DARPA ist eine Regierungsagentur mit der Aufgabe, in ferner Zukunft liegende Konzepte zu finanzieren. Der Wettbewerb soll die Entwicklung von Robotern fördern, die in extrem gefährlichen Umgebungen – wie zum Beispiel einem Atomkraftwerk nach einer Kernschmelze – eingesetzt werden könnten und dort Aufgaben übernehmen, die normalerweise Menschen vorbehalten sind. In Ponoma sollen die Roboter simulierte Reparaturarbeiten erledigen, zum Beispiel das Abstellen einer Wasserpumpe, das Versiegeln eines kontaminierten Gebäudes oder das Steuern von Fahrzeugen mit Material. Die meisten der antretenden Roboter haben eine humanoide Form, manche allerdings sehen eher aus wie riesige mechanische Spinnen.

Auch die Entwicklung von Gazebo wurde in den letzten Jahren von der DARPA finanziert. Die Software erzeugt 3D-Welten ähnlich wie in vielen Computerspielen, bietet aber viel realistischere Annäherungen an reale Kräfte und Phänomene wie Reibung und Beleuchtung. In die Sensoren der Roboter können realistische Geräusche eingespielt werden, um die Herausforderungen zu simulieren, mit denen Roboter in der echten Welt zurechtkommen müssen.

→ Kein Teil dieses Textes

Definition with_exclude_serial (a : args) (l : list string) : args :=
  {| most_recent := most_recent a; format := format a;
     format_sep := format_sep a; serial := serial a; driver := driver a;
     model := model a; model_db := model_db a; vendor := vendor a;
     vendor_db := vendor_db a; iface_num := iface_num a;
     exclude_serial := Some l |}.

Section Script.
Context (P : platform).

(** lines 116-134; the argument is what [parser.parse_args()] returned *)
Definition parse_args (a : args) : result args :=
  _ ← check_formats (format a);
  match exclude_serial a with
  | None =>
      match environ P !! "EXCLUDE_TTY_SERIAL" with
      | Some v => Ok (with_exclude_serial a (split v))
      | None => Ok (with_exclude_serial a [])
      end
  | Some _ => Ok a
  end.

(** ** print_table *)

(** [str(v)] *)
Definition py_str (v : value) : string :=
  match v with
  | VNone => "None"
  | VStr s => s
  | VNum t => str_of_float P t
  end.

(** [len(v)] *)
Definition py_len (v : value) : result nat :=
  match v with
  | VStr s => Ok (String.length s)
  | _ => Raise TypeError
  end.

(** [n * "-"] and the padding of [f"{s:{n}}"] *)
Fixpoint repeat_char (c : ascii) (n : nat) : string :=
  match n with
  | O => ""
  | S n' => String c (repeat_char c n')
  end.

(** [f"{s:{n}}"] on a [str]: left-aligned, filled with spaces *)
Definition pad (s : string) (n : nat) : string :=
  s ++ repeat_char " " (n - String.length s).
(** * Round configuration helpers (src/utils/rodadaConfig.ts)

    A shallow embedding of the five exported functions of the module

      obterConfigRodada, salvarConfigRodada, salvarLimiteRodadas,
      obterLimiteRodadas, verificarSeExcedeuLimiteRodadas

    together with the pieces of JavaScript and of the remote store they
    rely on:

    - [JS]: the number values the module handles, [parseInt] and
      [Number.prototype.toString] as ECMAScript defines them;
    - [Store]: the three tables, the replies of the query builder and an
      asynchronous computation type with exceptions;
    - [RodadaConfig]: the functions themselves, statement by statement.

    Console output is not modelled: it has no influence on any result.
    Strings are sequences of 8-bit code units. Numbers are the integer-valued
    doubles with NaN and the infinities, which is all that [parseInt], a
    row count or an integer column can give; [parseInt] is taken to read
    every digit exactly. Calls run one after the other: nothing else writes
    to the store in between. *)

From Stdlib Require Import ZArith Ascii String Lia Bool.
From stdpp Require Import base option list sorting gmap strings.

Local Open Scope string_scope.
Local Open Scope Z_scope.

(** ** JavaScript values *)

Module JS.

„Wir versuchen, die Realität so eng abzubilden wie möglich“, sagt Nate Koenig, der als CTO der Open Source Robotics Foundation seit einem Jahrzehnt die Entwicklung von Gazebo leitet. „Das Ziel ist, leicht auf einen echten Roboter umschalten zu können.“

Gazebo ist ein Teil des Robot Operating System, kostenloser Open-Source-Software für die Steuerung unterschiedlicher Roboter-Komponenten. Weil Robotiker verbesserten Programmcode wieder dem ROS-Projekt zur Verfügung stellen, hat das Betriebssystem als Entwicklungsplattform einiges an Beliebtheit gewonnen, vor allem im akademischen Bereich. Gazebo und ROS kommen bei der Entwicklung unterschiedlichster Hardware-Typen zum Einsatz. Ein Forscher in der Schweiz zum Beispiel entwickelt damit ein Autopilot-System für Quadrokopter.

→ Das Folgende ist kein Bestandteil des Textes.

(** * Concrete runs *)

Example construct_gif :
  Ref.PageInfo_init Ref.blank Ref.gif_10x20 = Ok Ref.gif_page.
Proof. vm_compute. reflexivity. Qed.

Example construct_text :
  Ref.PageInfo_init Ref.blank Ref.text_hello =
    Raise (AssertionError "Unsupported image format: .txt").
Proof. vm_compute. reflexivity. Qed.

Example replace_gif_by_text :
  Ref.content_setter Ref.text_hello Ref.gif_page =
    (Ref.gif_page_after_text,
     Raise (AssertionError "Unsupported image format: .txt")).
Proof. vm_compute. reflexivity. Qed.

Lemma gif_page_after_text_reachable :
  Ref.reachable Ref.gif_page_after_text.
Proof.
  change Ref.gif_page_after_text
    with (Ref.content_setter Ref.text_hello Ref.gif_page).1.
  apply reach_replace, (reach_init Ref.blank Ref.gif_10x20).
  vm_compute. reflexivity.
Qed.

(** C1, on the code.  [gif_page.content = b"hello"] raises the allow-list
    assertion, and the object is not what it was: [suffix] has gone from
    [.gif] to [.txt] while the content is still the GIF. *)
Theorem failed_assignment_overwrites_suffix :
  Ref.PageInfo_init Ref.blank Ref.gif_10x20 = Ok Ref.gif_page
  ∧ Ref.content_setter Ref.text_hello Ref.gif_page =
      (Ref.gif_page_after_text,
       Raise (AssertionError "Unsupported image format: .txt"))
  ∧ suffix Ref.gif_page = Some ".gif"
  ∧ suffix Ref.gif_page_after_text = Some ".txt"
  ∧ __content Ref.gif_page_after_text = Some Ref.gif_10x20
  ∧ Ref.gif_page_after_text ≠ Ref.gif_page.
Proof.
  split; [exact construct_gif|].
  split; [exact replace_gif_by_text|].
  repeat split. discriminate.
Qed.

(** C3, on the code.  The object that survives the failed assignment is
    reachable and its stored suffix, [.txt], is outside the allow-list. *)
Theorem failed_assignment_leaves_rejected_suffix :
  Ref.reachable Ref.gif_page_after_text
  ∧ suffix Ref.gif_page_after_text = Some ".txt"
  ∧ (".txt" ∉ IMAGE_FORMAT_spec).
Proof.
  split; [exact gif_page_after_text_reachable|].
  split; [reflexivity|].
  apply (bool_decide_eq_false_1 (".txt" ∈ IMAGE_FORMAT_spec)). reflexivity.
Qed.

(** C7, on the code.  Saving the object that survived the failed assignment
    and loading the path again gives the same content but another suffix:
    [.gif], derived from the bytes, against the stored [.txt]. *)
Theorem roundtrip_after_failed_assignment :
  let original := Ref.gif_page_after_text in
  let saved := save original (PathStr "page.gif") ∅ in
  Ref.reachable original
  ∧ saved.2 = Ok tt
  ∧ Ref.load saved.1 Ref.blank (PathStr "page.gif") = Ok Ref.gif_page
  ∧ __content Ref.gif_page = __content original
  ∧ suffix Ref.gif_page = Some ".gif"
  ∧ suffix original = Some ".txt".
Proof.
  cbv zeta.
  destruct (save_then_load Ref.magic_from_buffer Ref.guess_extension
              Ref.imagesize_get IMAGE_FORMAT_spec Ref.gif_page_after_text
              Ref.gif_10x20 "page.gif" ∅ Ref.blank eq_refl) as [Hsaved Hload].
  split; [exact gif_page_after_text_reachable|].
  split; [exact Hsaved|].
  split; [|by repeat split].
  unfold Ref.load. rewrite Hload. exact construct_gif.
Qed.

(** C2, against the claim: the truncated GIF header is accepted, the probe
    answers [(-1, -1)], both ints, and these are stored: the width is
    negative, not 0. *)
Lemma truncated_gif_negative_dimensions :
  ∃ s, Ref.PageInfo_init Ref.blank Ref.gif_truncated = Ok s
       ∧ Ref.imagesize_get Ref.gif_truncated = Returns (PyInt (-1), PyInt (-1))
       ∧ image_width s = PyInt (-1)
       ∧ image_height s = PyInt (-1)
       ∧ nonnegative_int (image_width s) = false
       ∧ nonnegative_int (image_height s) = false.
Proof.
  eexists. split; [vm_compute; reflexivity|].
  split; [vm_compute; reflexivity|]. by repeat split.
Qed.
(** With [continueIntoDescendants], a matching node and a matching strict
    descendant of it are both collected, the outer one first. *)
Lemma findMatchingNodes_continuing_both (n outer inner : SyntaxTreeNode)
    (outerPath innerPath : list nat) :
  SyntaxTree.nodeAt n outerPath = Some outer ->
  SyntaxTree.nodeAt outer innerPath = Some inner ->
  innerPath <> [] ->
  matches outer = true ->
  matches inner = true ->
  exists l1 l2 l3,
    findMatchingNodes continuing n = l1 ++ outer :: l2 ++ inner :: l3.
Proof.
  intros Houter Hinner Hstrict Hmo Hmi.
  rewrite findMatchingNodes_continuing.
  destruct (preorder_nodeAt n outer outerPath Houter) as (b1 & a1 & H1 & _).
  destruct (preorder_nodeAt outer inner innerPath Hinner) as (b2 & a2 & H2 & Hb2).
  destruct (Hb2 Hstrict) as (b2' & ->).
  rewrite H1, H2.
  destruct inner as [itype irange ichildren].
  cbn [SyntaxTree.preorder]. cbn [SyntaxTree.preorder] in H2.
  exists (List.filter matches b1), (List.filter matches b2'),
    (List.filter matches (flat_map SyntaxTree.preorder ichildren)
       ++ List.filter matches a2 ++ List.filter matches a1).
  rewrite !List.filter_app. cbn [List.filter app].
  rewrite Hmo, Hmi.
  cbn [app]. rewrite <- ?app_assoc. cbn [app]. rewrite <- ?app_assoc. reflexivity.
Qed.

End TreePatternFinderFacts.

Lemma sublist_map {A B : Type} (f : A -> B) (l1 l2 : list A) :
  l1 `sublist_of` l2 -> map f l1 `sublist_of` map f l2.
Proof.
  induction 1; simpl; constructor; assumption.
Qed.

Auch einige Industrieroboter nutzen bereits ROS und Gazebo, beispielsweise die von Rethink Robotics in Boston. Das Unternehmen hat für kommerzielle Kunden seine eigene Simulationsplattform entwickelt, ermutigt jedoch akademische Forscher, Gazebo für Experimente mit seinem ersten Roboter, einer zweiarmigen Maschine namens Baxter, zu verwenden.

„Niemand will jedes Mal ganz von vorn anfangen“, sagt Brian Benoit, leitender Produktmanager bei Rethink Robotics. „Wenn man ein Labor hat, das wirklich gut in maschinellem Sehen ist, möchte man sich möglichst selbst keine Gedanken mehr über Rückwärtstransformationen machen“, sagt er.

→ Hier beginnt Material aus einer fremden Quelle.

Lemma ToInt32_range x : - 2 ^ 31 ≤ JS.ToInt32 x < 2 ^ 31.
Proof. unfold JS.ToInt32. pose proof (Z.mod_pos_bound (x + 2 ^ 31) (2 ^ 32)). lia. Qed.

(** The mask [1 << p] of a position outside the state is no index of it. *)
Lemma shl_1_outside n p :
  0 ≤ n → n ≤ p ≤ 31 → JS.shl 1 p < 0 ∨ 2 ^ n ≤ JS.shl 1 p.
Proof.
  intros Hn Hp. destruct (decide (p = 31)) as [->|Hne].
  - left. by vm_compute.
  - right. rewrite shl_1 by lia. apply Z.pow_le_mono_r; lia.
Qed.

Lemma get_outside {A} (w : list (option A)) i :
  i < 0 ∨ Z.of_nat (length w) ≤ i → JS.get w i = None.
Proof.
  intros Hi. unfold JS.get, JS.idx. destruct (Z.ltb_spec i 0); [done|].
  rewrite lookup_ge_None_2; [done|lia].
Qed.

Section outside.
Variables (n p : Z) (amps : list (option Complex)) (gate : list (list Complex)).
Hypothesis Hn : 0 ≤ n.
Hypothesis Hp : n ≤ p ≤ 31.
Hypothesis Hlen : Z.of_nat (length amps) = 2 ^ n.
Hypothesis Hty : typed amps.
Hypothesis Hgate : gateMatrix gate.

Lemma sar_0 : JS.sar (Z.of_nat 0) p = 0.
Proof.
  unfold JS.sar. change (Z.of_nat 0) with 0. rewrite (ToInt32_id 0) by lia.
  apply Z.shiftr_0_l.
Qed.

Lemma otherBits_0 : JS.band (Z.of_nat 0) (JS.bnot (JS.shl 1 p)) = 0.
Proof.
  unfold JS.band. change (Z.of_nat 0) with 0. rewrite (ToInt32_id 0) by lia.
  apply Z.land_0_l.
Qed.

(** At index 0 the visit for the new bit 0 stays at the cell 0. *)
Lemma gateStep_outside_0 w c :
  w !! 0%nat = Some (Some c) →
  ∃ w', gateStep amps gate p 0 w 0 = Ok w' ∧ length w' = length w.
Proof.
  intros Hc.
  assert (0 < length amps)%nat as Hpos
    by (pose proof (Z.pow_pos_nonneg 2 n); lia).
  destruct (typed_lookup amps 0 Hty Hpos) as [a Ha].
  destruct (Hgate 0 0 ltac:(by left) ltac:(by left)) as [g0 Hg0].
  eexists. split.
  - apply (gateStep_eval _ _ _ _ _ _ g0 0%nat c a); [|..|done|done].
    + rewrite sar_0. exact Hg0.
    + rewrite otherBits_0, shl_0. reflexivity.
  - by rewrite length_insert.
Qed.

(** The visit for the new bit 1 reads a cell that is not there. *)
Lemma gateStep_outside_1 w :
  length w = length amps → gateStep amps gate p 0 w 1 = Throw TypeError.
Proof.
  intros Hw. destruct (Hgate 1 0 ltac:(by right) ltac:(by left)) as [g1 Hg1].
  unfold gateStep. rewrite sar_0, otherBits_0.
  change (JS.band 0 1) with 0. rewrite Hg1. cbn [JS.defined mbind result_bind].
  assert (JS.bor 0 (JS.shl 1 p) = JS.shl 1 p) as ->.
  { unfold JS.bor. rewrite (ToInt32_id 0) by lia. rewrite Z.lor_0_l.
    apply ToInt32_id. unfold JS.shl. apply ToInt32_range. }
  rewrite (get_outside w); [done|]. rewrite Hw, Hlen. apply shl_1_outside; lia.
Qed.

Lemma gatePass_outside : gatePass amps gate p = Throw TypeError.
Proof.
  assert (0 < length amps)%nat as Hpos
    by (pose proof (Z.pow_pos_nonneg 2 n); lia).
  unfold gatePass. rewrite (seq_split 0 (length amps) Hpos).
  change (seq 0 0 ++ 0%nat :: ?l) with (0%nat :: l). cbn [foldlM].
  destruct (gateStep_outside_0 (replicate (length amps) (Some (Complex.mk 0 0)))
              (Complex.mk 0 0)) as (w' & -> & Hw').
  { by rewrite lookup_replicate_2. }
  cbn [mbind result_bind]. rewrite gateStep_outside_1; [done|].
  by rewrite Hw', length_replicate.
Qed.
End outside.



(** ** The observables: when they fail, and what they give on a basis state *)

(** X5.  [getBlochVector] fails on the guard of [getReducedDensityMatrix] and
    nowhere else.  On a state whose cells all hold a [Complex] the call
    returns a vector when [qubitIndex < numQubits] (a negative index
    included) and throws [Invalid qubit index: qubitIndex] otherwise. *)
Theorem getBlochVector_guard (this : QuantumState) (qubitIndex : Z) :
  typed (amplitudes this) →
  (qubitIndex < numQubits this → ∃ v, getBlochVector this qubitIndex = Ok v)
  ∧ (numQubits this ≤ qubitIndex →
     getBlochVector this qubitIndex = Throw (Error_InvalidQubitIndex qubitIndex)
     ∧ getReducedDensityMatrix this qubitIndex
       = Throw (Error_InvalidQubitIndex qubitIndex)).
Proof.
  intros Hty. split.
  - intros Hq.
    destruct (getReducedDensityMatrix_total this qubitIndex Hty Hq)
      as (m & Hm & (a & b & c & d & ->)).
    unfold getBlochVector. rewrite Hm. simpl. eauto.
  - intros Hq. unfold getBlochVector.
    by rewrite (getReducedDensityMatrix_invalid this qubitIndex Hq).
Qed.

Lemma getBlochVector_guard_witness :
  (∃ v, getBlochVector ket10 1 = Ok v)
  ∧ getBlochVector ket10 2 = Throw (Error_InvalidQubitIndex 2).
Proof.
  destruct (getBlochVector_guard ket10 1 (typed_ket _ _ _ _)) as [Hin _].
  destruct (getBlochVector_guard ket10 2 (typed_ket _ _ _ _)) as [_ Hout].
  split; [apply Hin; simpl; lia|apply Hout; simpl; lia].
Defined.

(** X6.  Qubit 0 is the most significant bit of a basis index.  For the basis
    state [|k⟩] of [n] qubits, the reduced density matrix of the qubit [q]
    is [|b⟩⟨b|] and its Bloch vector is [(0, 0, 1)] or [(0, 0, -1)], where
    [b] is the bit [n - 1 - q] of [k]; the values are exact. *)
Theorem basis_state_observables (n q : Z) (k : nat) :
  0 ≤ n ≤ 31 → 0 ≤ q < n → Z.of_nat k < 2 ^ n →
  let this := mk (basisAmplitudes (Z.to_nat (2 ^ n)) k) n in
  let b := Z.testbit (Z.of_nat k) (n - 1 - q) in
  wellFormed this
  ∧ getReducedDensityMatrix this q = Ok (bitMatrix b)
  ∧ getBlochVector this q = Ok (mkBloch 0 0 (if b then -1 else 1)).
Proof.
  intros Hn Hq Hk this b.
  assert (0 < 2 ^ n) as Hpos by (apply Z.pow_pos_nonneg; lia).
  assert (2 ^ n ≤ 2 ^ 31) as Hle by (apply Z.pow_le_mono_r; lia).
  assert (Z.of_nat (Z.to_nat (2 ^ n)) = 2 ^ n) as Hsize by lia.
  split; [|split].
  - unfold wellFormed, this. cbn [numQubits amplitudes].
    rewrite basisAmplitudes_length, Hsize. unfold JS.maxArrayLength. lia.
  - apply getReducedDensityMatrix_basis; (done || lia).
  - apply getBlochVector_basis; (done || lia).
Qed.

Lemma basis_state_observables_witness :
  getReducedDensityMatrix (mk (basisAmplitudes 8 5) 3) 1 = Ok (bitMatrix false)
  ∧ getBlochVector (mk (basisAmplitudes 8 5) 3) 1 = Ok (mkBloch 0 0 1).
Proof.
  apply (basis_state_observables 3 1 5); [lia|lia|reflexivity].
Defined.

(** ** [applyGate] as a product

    The two indices of a pair differ by [2^pos]. *)
Section pairs.
Variable pos : Z.
Hypothesis Hpos : 0 ≤ pos.

Lemma land_pow2 t : Z.land t (2 ^ pos) = if Z.testbit t pos then 2 ^ pos else 0.
Proof.
  apply Z.bits_inj'. intros i Hi. rewrite Z.land_spec, Z.pow2_bits_eqb by lia.
  destruct (Z.eqb_spec pos i) as [<-|Hne].
  - destruct (Z.testbit t pos); [by rewrite Z.pow2_bits_true|by rewrite Z.bits_0].
  - rewrite andb_false_r. destruct (Z.testbit t pos); [|by rewrite Z.bits_0].
    rewrite Z.pow2_bits_false; [done|lia].
Qed.

Lemma lor_pow2 t : Z.lor t (2 ^ pos) = t + 2 ^ pos - Z.land t (2 ^ pos).
Proof. pose proof (Z.add_lor_land t (2 ^ pos)). lia. Qed.

Lemma ldiff_pow2 t : Z.ldiff t (2 ^ pos) = t - Z.land t (2 ^ pos).
Proof.
  pose proof (Z.add_lor_land (Z.ldiff t (2 ^ pos)) (Z.land t (2 ^ pos))) as H.
  rewrite Z.lor_ldiff_and in H.
  assert (Z.land (Z.ldiff t (2 ^ pos)) (Z.land t (2 ^ pos)) = 0) as H0.
  { apply Z.bits_inj'. intros i Hi.
    rewrite !Z.land_spec, Z.ldiff_spec, Z.bits_0.
    destruct (Z.testbit t i), (Z.testbit (2 ^ pos) i); done. }
  lia.
Qed.

Lemma lxor_pow2 t : Z.lxor t (2 ^ pos) = t + 2 ^ pos - 2 * Z.land t (2 ^ pos).
Proof.
  pose proof (Z.sub_2lor_lxor t (2 ^ pos)). pose proof (lor_pow2 t). lia.
Qed.

(** An index is one of the two of its pair. *)
Lemma pair_cases (t : nat) :
  (Z.testbit (Z.of_nat t) pos = false ∧ cleared pos t = t
   ∧ Z.of_nat (raised pos t) = Z.of_nat t + 2 ^ pos)
  ∨ (Z.testbit (Z.of_nat t) pos = true ∧ raised pos t = t
     ∧ Z.of_nat (cleared pos t) = Z.of_nat t - 2 ^ pos).
Proof.
  unfold cleared, raised. rewrite lor_pow2, ldiff_pow2, land_pow2.
  pose proof (Z.pow_pos_nonneg 2 pos ltac:(lia) Hpos) as Hm.
  pose proof (Z.ldiff_nonneg (Z.of_nat t) (2 ^ pos)) as Hd.
  rewrite ldiff_pow2, land_pow2 in Hd.
  destruct (Z.testbit (Z.of_nat t) pos); [right|left]; repeat split; lia.
Qed.

Lemma cleared_bit (t : nat) : Z.testbit (Z.of_nat (cleared pos t)) pos = false.
Proof.
  unfold cleared. rewrite Z2Nat.id by (apply Z.ldiff_nonneg; lia).
  by rewrite Z.ldiff_spec, Z.pow2_bits_true, andb_false_r.
Qed.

Eine extrem realistische 3D-Welt ist besonders nützlich für Roboter, die in komplexen und unvorhersagbaren Umgebungen arbeiten sollen. Die Roboter bei dem DARPA-Wettbewerb werden es mit unterschiedlichen Lichtverhältnissen und physischen Gegebenheiten zu tun bekommen, und ein Fehltritt könnte leicht zu Beschädigungen führen. „Meistens versucht man, vor allem bei humanoiden Robotern, Objekte zu ergreifen und prüft dabei, ob man mit sich selbst kollidiert“, erklärt Koenig.

Gazebo wird auch von vielen Teams genutzt, die sich an einem anderen Roboter-Wettbewerb am Rande einer wichtigen Konferenz diesen Monat in Seattle beteiligen. Bei dem von Amazon finanzierten Wettkampf sollen Roboter Produkte in Regalen identifizieren und aus ihnen herausnehmen, ähnlich wie menschliche Arbeiter in den Amazon-Lagern. Das Unternehmen setzt in seinen Logistikzentren bereits Roboter ein, um Regale durch die Gegend zu fahren. Daraus auch Waren zu entnehmen, ist allerdings eine weitaus schwierigere Aufgabe.